##### Diving In

Rules for english language pluralization


* If a word ends in S, X, or Z, add ES. Bass becomes basses, fax becomes faxes, and waltz becomes waltzes.
* If a word ends in a noisy H, add ES; if it ends in a silent H, just add S. What’s a noisy H? One that gets combined with other letters to make a sound that you can hear. So coach becomes coaches and rash becomes rashes, because you can hear the CH and SH sounds when you say them.

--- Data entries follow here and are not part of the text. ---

Lemma triple_bind {A B : Type} (P : world -> Prop) (m : M A) (k : A -> M B)
    (R : A -> world -> Prop) (Q : B -> world -> Prop) :
  triple P m R -> (forall a, triple (R a) (k a) Q) -> triple P (bind m k) Q.
Proof.
  intros Hm Hk w b w' HP H. unfold bind in H.
  destruct (m w) as [[a w1] |] eqn:E; [| discriminate].
  exact (Hk a w1 b w' (Hm w a w1 HP E) H).
Qed.

Lemma triple_any {A : Type} (m : M A) :
  triple (fun _ => True) m (fun _ _ => True).
Proof. intros w a w' _ _. exact I. Qed.

(** Walk down every path of a computation, with [step] giving the triple
    of each call that is bound. *)
Ltac walk step :=
  repeat first
    [ apply triple_ret; intros
    | eapply triple_bind; [ step | intros; cbv beta ]
    | match goal with
      | |- triple _ (if negb ?c then _ else _) _ =>
          is_var c; destruct c; cbn [negb]; cbv beta iota
      | |- triple _ (if ?c then _ else _) _ => destruct c
      | |- triple _ (let (_, _) := ?x in _) _ => destruct x
      end ].

(** ** The value returned to the caller *)




(** The value returned does not tell the handshake that completed from the
    one that gave up: both calls return 3. *)
Example connect_returns_the_same_on_success_and_failure :
  summary (connect_le initiator peer_b 16 (initiator_world synack_500_101))
    = Some (3, ESTABLISHED, 102, 501) /\
  summary (connect_le initiator peer_b 16
             (failing_sendto_from 0 (initiator_world synack_500_101)))
    = Some (3, INVALID, 100, 0).
Proof.
  split; vm_compute; reflexivity.
Qed.

(** ** What a failed checksum validation leads to *)

Lemma silent_rand : silent rand.
Proof. intros w a w' H. inversion H; reflexivity. Qed.

Lemma silent_malloc (n : Z) : silent (malloc n).
Proof. intros w a w' H. inversion H; reflexivity. Qed.

Lemma silent_free (p : memory) : silent (free p).
Proof. intros w a w' H. inversion H; reflexivity. Qed.

Lemma silent_uninitialised {A : Type} (pick : indeterminate -> A) :
  silent (uninitialised pick).
Proof. intros w a w' H. inversion H; reflexivity. Qed.

Lemma silent_sendto (fd : Z) (buf : memory) (len : Z) (dst : sockaddr) (dl : Z) :
  silent (sendto fd buf len dst dl).
Proof. intros w a w' H. inversion H; reflexivity. Qed.

Lemma silent_recvfrom (fd : Z) (buf : memory) (src : sockaddr) (sl : Z) :
  silent (recvfrom fd buf src sl).
Proof.
  intros w a w' H. unfold recvfrom in H.
  destruct (inbox w); [discriminate |]. inversion H; reflexivity.
Qed.

Lemma silent_recv_loop {S : Type} (body : rx_event -> S -> S)
    (again : S -> bool) (st : S) :
  silent (recv_loop body again st).
Proof.
  intros w a w' H. unfold recv_loop in H.
  destruct (do_while_recv body again (inbox w) st) as [[st' rest] |];
    [| discriminate].
  inversion H; reflexivity.
Qed.

Create HintDb silent.
#[local] Hint Resolve silent_rand silent_malloc silent_free
  silent_uninitialised silent_sendto silent_recvfrom silent_recv_loop : silent.








(** ** Active open *)

(** Run the code one step further, leaving the codec and the loops folded. *)
Ltac sim :=
  cbn -[make_header header_bytes get_hbo_header header_at
        is_header_control_valid is_equal_addresses do_while_recv deliver
        read u32 u64 size_t_of is_checksum_valid recv_into not_from
        recv_syn no_syn Z.eqb Z.leb Z.ltb Z.add Z.mul sizeof_header].

Ltac sim_in H :=
  cbn -[make_header header_bytes get_hbo_header header_at
        is_header_control_valid is_equal_addresses do_while_recv deliver
        read u32 u64 size_t_of is_checksum_valid recv_into not_from
        recv_syn no_syn Z.eqb Z.leb Z.ltb Z.add Z.mul sizeof_header] in H.



(** ** The handshake *)






(** ** Passive open: the acknowledgment number taken from the SYN *)

(** Whatever SYN ends the first loop of [microtcp_accept] and passes the
    validation, the connection's ack_number becomes the acknowledgment
    field of that SYN plus one; the value is there to see when the SYN+ACK
    cannot be sent whole and the call gives up. *)
Lemma accept_ack_number_after_syn :
  forall host crc32 LEN WIN sym socket a l w n1 buf1 src1 len1 syn rest1,
    do_while_recv (recv_syn host) no_syn (inbox w)
      (0, fresh_block (junk w) (mallocs w), auto_addr (junk w),
       auto_addrlen (junk w), auto_header (junk w)) =
      Some ((n1, buf1, src1, len1, syn), rest1) ->
    verdict_in (set_mallocs w (S (mallocs w)))
      (is_checksum_valid host crc32 buf1 (size_t_of n1)) = Some true ->
    sendto_result w (length (outbox w)) <> sizeof_header ->
    exists socket' w',
      microtcp_accept host crc32 LEN WIN sym socket a l w =
        Some (sd socket, socket', w') /\
      state socket' = INVALID /\
      ack_number socket' = u32 (h_ack_number syn + 1).
Proof.
  intros until rest1. intros Hloop1 Hv1 Hsent.
  unfold microtcp_accept, bind, uninitialised, rand, sendto, recv_loop,
    ret, malloc.
  sim. rewrite Hloop1. sim.
  rewrite is_checksum_valid_unfold. sim.
  unfold verdict_in in Hv1. rewrite is_checksum_valid_unfold in Hv1.
  cbn [option_map fst] in Hv1. inversion Hv1 as [Hv1']. sim_in Hv1'.
  rewrite Hv1'. sim.
  apply Z.eqb_neq in Hsent. rewrite Hsent. sim.
  eexists _, _. repeat split.
Qed.

(** C3: a SYN with sequence number 100 and acknowledgment number 0 arrives
    and passes the validation.  [microtcp_accept] sets ack_number to 1, the
    acknowledgment field of the SYN plus one, not to 101: it is what the
    connection holds when the call gives up because the SYN+ACK could not
    be sent, and it is the acknowledgment number of the SYN+ACK that goes
    out when it can. *)
Theorem accept_ack_number_from_syn_ack_field :
  summary (accept_le responder peer_a 16
             (failing_sendto_from 0 responder_world))
    = Some (4, INVALID, 500, 1) /\
  option_map (fun run => map (fun t => read (skip (tx_data t) 4) 4)
                           (outbox (snd run)))
    (accept_le responder peer_a 16 responder_world)
    = Some [be32 1].
Proof.
  split; vm_compute; reflexivity.
Qed.

(** The same with another acknowledgment field in the SYN: the sequence
    number 100 of the SYN plays no part. *)
Example accept_ack_number_follows_ack_field :
  summary (accept_le responder peer_a 16
             (failing_sendto_from 0
                (scenario 500 [arrival (wire_segment 100 41 CTL_SYN 0 0) peer_a]
                   (fun n => match n with
                             | O => zeros RECVBUF_LEN
                             | _ => block_with_checksum LittleEndian
                                      (crc32_ieee
                                         (wire_segment 100 41 CTL_SYN 0 0))
                             end))))
    = Some (4, INVALID, 500, 42).
Proof. vm_compute. reflexivity. Qed.

(** ** A failed validation, in each operation *)



(** ** Teardown *)

(** C6: the teardown of the scenario does not go through.  The closing
    side sends its FIN+ACK with sequence 101 and gets the ACK carrying
    acknowledgment 102, which passes the validation; [microtcp_shutdown]
    compares that acknowledgment with seq_number before incrementing it,
    101, and returns with the connection INVALID, the peer's FIN+ACK left
    unread and no ACK sent.  On the other side, a connection in
    CLOSING_BY_PEER at sequence 501 that has sent its FIN+ACK and receives
    the ACK carrying acknowledgment 502 ends INVALID in the same way. *)
Theorem teardown_rejects_ack_of_next_sequence :
  let run :=
    shutdown_le closer SHUT_RDWR
      (closer_world (wire_segment 501 102 CTL_ACK WIN_SIZE 0)
                    (wire_segment 501 102 CTL_FINACK WIN_SIZE 0)) in
  summary run = Some (3, INVALID, 101, 501) /\
  aftermath run = Some (INVALID, [true], 1%nat) /\
  sent_seq_ack run = Some [(be32 101, be32 501)] /\
  summary
    (shutdown_le
       (mkSock 4 CLOSING_BY_PEER WIN_SIZE WIN_SIZE (zeros RECVBUF_LEN) 0
          501 102 2 0 0 64 0 0 peer_a 16)
       SHUT_RDWR
       (scenario 0 [arrival (wire_segment 102 502 CTL_ACK WIN_SIZE 0) peer_a]
          (fun _ => block_with_checksum LittleEndian
                      (crc32_ieee (wire_segment 102 502 CTL_ACK WIN_SIZE 0)))))
    = Some (4, INVALID, 501, 102).
Proof.
  cbv zeta. repeat split; vm_compute; reflexivity.
Qed.
Lemma shortFile_resolution_witness :
  shortFile "a/src/b.c" = "src/b.c"
  /\ shortFile "/usr/include/x.h" = "x.h"
  /\ shortFile "main.cpp" = "main.cpp".
Proof.
  split; [|split].
  - apply (proj1 (shortFile_resolution "a/src/b.c") "a/" "b.c");
      [reflexivity|].
    intros pre' rest' E.
    destruct pre' as [|c0 [|c1 pre']]; simpl in E |- *;
      [discriminate E | | lia].
    injection E as _ E. discriminate E.
  - apply (proj1 (proj2 (shortFile_resolution "/usr/include/x.h"))
                 "/usr/include" "x.h"); [|reflexivity|reflexivity].
    intros p r E.
    assert (H : CStr.strstr "/usr/include/x.h" "src/" = None)
      by reflexivity.
    rewrite E in H.
    assert (H' : exists q, CStr.strstr (p ++ "src/" ++ r) "src/" = Some q).
    { clear. induction p as [|a p [q IH]].
      - exists ("src/" ++ r). apply strstr_prefix, prefix_append.
      - simpl append. cbn [CStr.strstr].
        destruct (String.prefix _ _); [now eexists | now exists q]. }
    destruct H' as [q Hq]. congruence.
  - apply (proj2 (proj2 (shortFile_resolution "main.cpp"))). reflexivity.
Defined.

(** C9, as the specification states it, fails: the console form carries
    the level name in square brackets, which the stated pattern lacks. *)
Lemma console_form_has_brackets :
  format (Sample.env true) Info Sample.site "hello" false []
  <> Ok (SpecText.console_form (ESC ++ "[32m") "INFO" "src/foo/bar.ext"
           "42" "int main()" "hello" (ESC ++ "[0m")).
Proof. vm_compute. discriminate. Qed.

(** C9, amended: for a console-targeted call at a level from Trace to
    Fatal the rendered string is
    [<color>[<LEVEL>] <shortFile>:<line> in function <reset>'<function>'<color>: <message><reset>\n],
    the level name in square brackets, with the colour chosen by level:
    Trace grey, Debug blue, Info green, Warn yellow, Error red, Fatal
    white on a red background. *)
Theorem console_form_by_level env lvl w fmt args payload :
  lvl <> Off ->
  Fmt.vformat fmt args = Some payload ->
  exists color name,
    In (lvl, color, name) SpecText.palette
    /\ format env lvl w fmt false args
       = Ok (SpecText.bracketed_console_form color name
               (shortFile (file_name w)) (CStr.decimal (line w))
               (function_name w) payload (ESC ++ "[0m")).
Proof.
  intros Hoff Hfmt.
  exists (LevelColour lvl), (toString lvl). split.
  - destruct lvl; simpl; tauto.
  - rewrite (format_console _ _ _ _ _ _ Hfmt).
    now rewrite console_text_bracketed.
Qed.

Lemma console_form_by_level_witness :
  exists color name,
    In (Fatal, color, name) SpecText.palette
    /\ format (Sample.env true) Fatal Sample.site "lost {} frames" false
              [Fmt.ArgInt 3]
       = Ok (SpecText.bracketed_console_form color name "src/foo/bar.ext"
               "42" "int main()" "lost 3 frames" (ESC ++ "[0m")).
Proof.
  apply (console_form_by_level (Sample.env true) Fatal Sample.site
           "lost {} frames" [Fmt.ArgInt 3] "lost 3 frames");
    [discriminate | reflexivity].
Defined.

(** ** The entry points *)

(** C1: a template with more fields than arguments makes [std::vformat]
    throw inside the [noexcept] entry points, so both [Log] and
    [LogToFile] end the host process instead of emitting a diagnostic. *)
Theorem mismatched_template_terminates :
  Log (Sample.env true) Info Sample.site "{}" [] initial = Terminate
  /\ (exists lg,
         EnableFileLogging (Sample.env true) true initial = Ok lg
         /\ LogToFile (Sample.env true) Info Sample.site "{}" [] lg
            = Terminate).
Proof. split; [reflexivity | eexists; split; reflexivity]. Qed.
(** C8. On a frame that has the eight sample columns (as every frame
    with the columns of Stage A has), Stage B returns a frame with these
    eight columns, in the order of [cols], whose rows are the first ten
    rows of the input, or all of them when there are fewer, in their
    order, each cut down to the eight columns with its cells unchanged.
    Fifteen rows give ten. *)
Theorem stage_b_first_ten (df : frame) :
  Forall (λ c, c ∈ columns df) cols →
  ∃ out,
    stage_b df = Some out ∧
    columns out = cols ∧
    rows out = project (columns df) cols <$> take 10 (rows df) ∧
    length (rows out) = min 10 (length (rows df)) ∧
    (∀ i r', rows out !! i = Some r' ↔
       (i < 10)%nat ∧ ∃ r, rows df !! i = Some r ∧ r' = project (columns df) cols r) ∧
    (∀ (r : row) c, project (columns df) cols r !! c
                    = if decide (c ∈ cols) then Some (r !!! c) else None) ∧
    (length (rows df) = 15%nat → length (rows out) = 10%nat) ∧
    Forall (λ c, c ∈ final_cols) cols ∧
    NoDup cols ∧
    length cols = 8%nat.
Proof.
  intros Hcols.
  exists (Frame cols (project (columns df) cols <$> take 10 (rows df))).
  split.
  { unfold stage_b. rewrite (proj2 (getitem_list_Some cols df _) (conj Hcols eq_refl)).
    simpl. unfold head. simpl. by rewrite fmap_take. }
  simpl. split; [done |]. split; [done |].
  split; [by rewrite length_fmap, length_take |].
  split; [| split; [| split; [| split; [| split; [| done]]]]].
  - intros i r'. rewrite list_lookup_fmap, fmap_Some. split.
    + intros (r & Hr & ->). apply lookup_take_Some in Hr as [Hr Hi]. eauto.
    + intros (Hi & r & Hr & ->). exists r. split; [| done].
      by apply lookup_take_Some.
  - intros r c. rewrite project_lookup.
    destruct (decide (c ∈ cols)) as [Hc | Hc]; [| done].
    rewrite decide_True; [done |]. revert c Hc. by apply Forall_forall.
  - intros Hlen. rewrite length_fmap, length_take, Hlen. done.
  - apply (bool_decide_unpack _). vm_compute. exact I.
  - apply (bool_decide_unpack _). vm_compute. exact I.
Qed.
Lemma pack_body_inv (k : nat) (b : Box) (l : list Item) (rb : bool)
    (b' : Box) (left_ : list Item) :
  Inv b -> Forall Pitem l ->
  pack_body pack_rec k b l rb = Ret (b', left_) -> Inv b'.
Proof.
  intros Hb Hl. destruct l as [|first rest]; simpl; [discriminate|].
  inversion Hl as [|? ? Hf Hr]; subst.
  destruct (place b first origin) as [fit bin1] eqn:Hp.
  destruct fit; simpl.
  - apply pack_rest_inv; [|assumption].
    eapply Inv_place; eauto.
  - apply place_fail_unchanged in Hp as ->.
    destruct (IsValid (getBiggerBox b)).
    + apply pack_rec_inv; auto.
    + intros H; inversion H; subst; assumption.
Qed.

End Body.

Lemma pack_inv (fuel : nat) (b : Box) (l : list Item) (rb : bool)
    (b' : Box) (left_ : list Item) :
  Inv b -> Forall Pitem l -> pack fuel b l rb = Ret (b', left_) -> Inv b'.
Proof.
  revert b l rb b' left_. induction fuel as [|fuel IH]; simpl;
    intros b l rb b' left_ Hb Hl; [discriminate|].
  apply pack_body_inv; assumption.
Qed.

End PackInvariant.

(** ** What [pack] hands back *)

Lemma pack_rest_leftover (pack_rec : Box -> list Item -> bool -> pack_result)
    (k : nat) (rest : list Item) (b : Box) (rb : bool) (np : list Item)
    (b' : Box) (left_ : list Item) :
  pack_rest pack_rec k rest b rb np = Ret (b', left_) ->
  exists l', left_ = np ++ l' /\ sublist l' rest.
Proof.
  revert b np. induction rest as [|item rest IH]; intros b np; simpl.
  - intros H; inversion H; subst. exists []. rewrite app_nil_r. split; constructor.
  - assert (Hskip : forall b1, pack_rest pack_rec k rest b1 rb np = Ret (b', left_) ->
              exists l', left_ = np ++ l' /\ sublist l' (item :: rest)).
    { intros b1 H. apply IH in H as (l' & -> & Hs).
      exists l'. split; [reflexivity|]. now constructor. }
    assert (Hkeep : forall b1,
              pack_rest pack_rec k rest b1 rb (np ++ [item]) = Ret (b', left_) ->
              exists l', left_ = np ++ l' /\ sublist l' (item :: rest)).
    { intros b1 H. apply IH in H as (l' & -> & Hs).
      exists (item :: l'). rewrite <- app_assoc. split; [reflexivity|].
      now constructor. }
    destruct (lookup b item) as [fitted bin1].
    destruct fitted; [apply Hskip|].
    destruct rb; [|apply Hkeep].
    destruct (escalate pack_rec k (getBiggerBox bin1) bin1 item)
      as [[fitted' bin2]| |]; simpl; try discriminate.
    destruct fitted'; [apply Hskip | apply Hkeep].
Qed.

(** [pack] returns the whole batch untouched, or the first item is seated
    and the leftovers are a subsequence of the other items. *)
Lemma pack_leftover (fuel : nat) (b : Box) (first : Item) (rest : list Item)
    (rb : bool) (b' : Box) (left_ : list Item) :
  pack fuel b (first :: rest) rb = Ret (b', left_) ->
  left_ = first :: rest \/ sublist left_ rest.
Proof.
  revert b. induction fuel as [|fuel IH]; intros b; simpl; [discriminate|].
  destruct (place b first origin) as [fit bin1].
  destruct fit; simpl.
  - intros H. apply pack_rest_leftover in H as (l' & -> & Hs). now right.
  - destruct (IsValid (getBiggerBox bin1)); [apply IH|].
    intros H; inversion H; subst. now left.
Qed.

Lemma pack_leftover_sublist (fuel : nat) (b : Box) (l : list Item)
    (rb : bool) (b' : Box) (left_ : list Item) :
  pack fuel b l rb = Ret (b', left_) -> sublist left_ l.
Proof.
  destruct l as [|first rest].
  - destruct fuel; discriminate.
  - intros H. apply pack_leftover in H as [-> | Hs]; [reflexivity|].
    now constructor.
Qed.

Lemma Forall_of_sublist {A : Type} (P : A -> Prop) (l1 l2 : list A) :
  sublist l1 l2 -> Forall P l2 -> Forall P l1.
Proof.
  induction 1 as [|x l1 l2 _ IH|x l1 l2 _ IH]; intros H.
  - constructor.
  - inversion H; subst. constructor; auto.
  - inversion H; subst. auto.
Qed.

Lemma In_of_sublist {A : Type} (l1 l2 : list A) (y : A) :
  sublist l1 l2 -> In y l1 -> In y l2.
Proof.
  induction 1 as [|x l1 l2 _ IH|x l1 l2 _ IH]; simpl; intros H.
  - exact H.
  - destruct H as [H|H]; auto.
  - auto.
Qed.

(** Every box that [Pack_loop] adds satisfies an invariant of [pack] that
    holds for the boxes [pickBox] selects. *)
Lemma Pack_loop_inv (Pitem : Item -> Prop) (Inv : Box -> Prop) :
  (forall b, Inv b -> Forall Pitem (nonBoxItems b)) ->
  (forall b, Inv (getBiggerBox b)) ->
  (forall b item pos b', Inv b -> Pitem item ->
     pos = origin \/
       (exists p binItem, In binItem (Items b) /\ pos = anchor p binItem) ->
     place b item pos = (true, b') -> Inv b') ->
  (forall item, Inv (pickBox item)) ->
  forall fuel n boxes notPacked bs e,
    Forall Inv boxes -> Forall Pitem notPacked ->
    Pack_loop fuel n boxes notPacked = Ret (bs, e) -> Forall Inv bs.
Proof.
  intros H1 H2 H3 H4 fuel n. induction n as [|n IH];
    intros boxes np bs e Hbs Hnp; destruct np as [|first rest]; simpl;
    try (intros H; inversion H; subst; assumption); try discriminate.
  destruct (IsValid (pickBox first)); simpl;
    [|intros H; inversion H; subst; assumption].
  destruct (pack fuel (pickBox first) (first :: rest) true)
    as [[bin1 np1]| |] eqn:Hp; simpl; try discriminate.
  assert (Inv bin1) as Hb1.
  { eapply (pack_inv Pitem Inv H1 H2 H3); [apply H4|exact Hnp|exact Hp]. }
  assert (Forall Pitem np1) as Hnp1.
  { apply pack_leftover_sublist in Hp.
    eapply Forall_of_sublist; eauto. }
  apply IH; [|assumption].
  destruct (0 <? length (Items bin1))%nat; [|assumption].
  apply Forall_app. split; [assumption|]. constructor; [assumption|constructor].
Qed.

(** ** Sorting permutes *)

Lemma insert_perm_delete {A : Type} (l : list A) (i : nat) (a b : A) :
  l !! i = Some a -> <[i := b]> l ≡ₚ b :: delete i l.
Proof.
  intros Hi. assert (i < length l)%nat as Hlt by (eapply lookup_lt_Some; eauto).
  rewrite insert_take_drop by assumption. rewrite delete_take_drop.
  symmetry. apply Permutation_middle.
Qed.

Lemma Items_Swap_perm (its its' : list Item) (i j : nat) :
  Items_Swap its i j = Ret its' -> its ≡ₚ its'.
Proof.
  unfold Items_Swap.
  destruct (its !! i) as [a|] eqn:Hi; [|discriminate].
  destruct (its !! j) as [b|] eqn:Hj; [|discriminate].
  intros H; inversion H; subst; clear H.
  assert (i < length its)%nat as Hlt by (eapply lookup_lt_Some; eauto).
  assert (<[i := b]> its !! j = Some b) as Hj1.
  { destruct (decide (i = j)) as [->|Hne].
    - apply list_lookup_insert_eq; assumption.
    - rewrite list_lookup_insert_ne by assumption. assumption. }
  transitivity (a :: delete i its); [apply delete_Permutation; exact Hi|].
  transitivity (a :: delete j (<[i := b]> its));
    [|symmetry; apply (insert_perm_delete _ j b a Hj1)].
  apply Permutation_cons; [reflexivity|].
  apply (Permutation_cons_inv (a := b)).
  transitivity (<[i := b]> its).
  - symmetry. apply (insert_perm_delete its i a b Hi).
  - apply delete_Permutation. exact Hj1.
Qed.

Lemma apply_swaps_perm (swaps : list (nat * nat)) (its its' : list Item) :
  apply_swaps swaps its = Ret its' -> its ≡ₚ its'.
Proof.
  revert its. induction swaps as [|[i j] swaps IH]; intros its; simpl.
  - intros H; inversion H; reflexivity.
  - destruct (Items_Swap its i j) as [its1| |] eqn:Hs; simpl; try discriminate.
    intros H. apply Items_Swap_perm in Hs. apply IH in H.
    etransitivity; eassumption.
Qed.

(** ** The in-bounds and the no-collision invariant *)

(** The boundary condition as [place] evaluates it, on Go's [int]. *)
Definition in_bounds (b : Box) (bi : BoxItem) : Prop :=
  add (v0 (Pos bi)) (v0 (Dimensions bi)) <= Width b /\
  add (v1 (Pos bi)) (v1 (Dimensions bi)) <= Height b /\
  add (v2 (Pos bi)) (v2 (Dimensions bi)) <= Depth b.

(** The boundary condition over the integers. *)
Definition in_bounds_exact (b : Box) (bi : BoxItem) : Prop :=
  v0 (Pos bi) + v0 (Dimensions bi) <= Width b /\
  v1 (Pos bi) + v1 (Dimensions bi) <= Height b /\
  v2 (Pos bi) + v2 (Dimensions bi) <= Depth b.

(** No later item is reported to collide with an earlier one. *)
Fixpoint pairwise_apart (bis : list BoxItem) : Prop :=
  match bis with
  | [] => True
  | bi :: rest =>
      Forall (fun bj => BoxItem_intersect bi bj = false) rest /\
      pairwise_apart rest
  end.
(** * Route sequencing and metrics: a shallow embedding of the planner

    The development follows the TypeScript sources:
    - [types.ts]            the data model ([Coordinate], [DeliveryStop]);
    - [utils/optimizer.ts]  [calculateDistance] and [optimizeRoute];
    - [services/geminiService.ts]  [analyzeRoute];
    - [App.tsx]             [routeStats] and [runOptimization].

    JavaScript numbers are IEEE 754 binary64 values; they are modelled by
    Rocq's primitive floats, so that every definition below evaluates
    exactly as the program does. The first part holds the definitions, the
    second part what is proved of them. *)

From Stdlib Require Import ZArith Floats Ascii String.
From stdpp Require Import base option list strings gmap.

Local Open Scope float_scope.

(** * Definitions *)

(** ** Data model ([types.ts]) *)

Record Coordinate := { lat : float; lng : float }.

Inductive TrafficCondition := light | moderate | heavy.

Inductive Priority := low | medium | high.

Record DeliveryStop := {
  id : string;
  address : string;
  customerName : string;
  priority : Priority;
  coords : Coordinate;
  estimatedTime : option string;
  trafficCondition : option TrafficCondition
}.

(** ** The optimizer ([utils/optimizer.ts]) *)

Module Optimizer.

(** [Math.sqrt (dx * dx + dy * dy)] over the raw latitude and longitude
    differences. *)
Definition calculateDistance (p1 p2 : Coordinate) : float :=
  let dy := lat p1 - lat p2 in
  let dx := lng p1 - lng p2 in
  sqrt (dx * dx + dy * dy).

(** The conditional expression of the inner loop:
    [p === 'high' ? 0.7 : p === 'medium' ? 0.9 : 1.0]. The two inexact
    literals are written in hexadecimal: they are the doubles nearest to
    0.7 and 0.9. *)
Definition priorityWeight (p : Priority) : float :=
  match p with
  | high => 0x1.6666666666666p-1
  | medium => 0x1.ccccccccccccdp-1
  | low => 1
  end.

But cheetah becomes cheetahs, because the H is silent.
* If a word ends in Y that sounds like I, change the Y to IES; if the Y is combined with a vowel to sound like something else, just add S. So vacancy becomes vacancies, but day becomes days.
* If all else fails, just add S and hope for the best.

Design a library that pluralizes English nouns

##### Step 1: Use regex

We can use regex's to pluralize words nouns

In [130]:
import re
re.search('[abc]', 'Mark')

<re.Match object; span=(1, 2), match='a'>

In [131]:
re.sub('[abc]', 'o', 'Mark')

'Mork'

In [132]:
re.sub('[abc]', 'o', 'rock')

'rook'

In [133]:
re.sub('[abc]', 'o', 'caps')

'oops'

In the above `re.sub` (substitute) examples, if the string contains any of `a` or `b` or `c` replace it with `o`.

In the last example we see that all occurences are replaced. So this regex turns `caps` into `oops` because both the `c` and the `a` are replaced by an `o`

In [134]:
import re

def plural(noun):
    if (re.search("[sxz]$", noun)):
        return re.sub("$", "es", noun)
    elif (re.search("[^aeioudgkprt]h$", noun)):
        return re.sub("$", "es", noun)
    elif (re.search("[^aeiou]y$", noun)):
        return re.sub("y$", "ies", noun)
    else:
        return re.sub("$", "s", noun)

In the above the square brackets mean "match _exactly_ one of these characters". So `[sxz]` means any of `s`, `x` or `z`. 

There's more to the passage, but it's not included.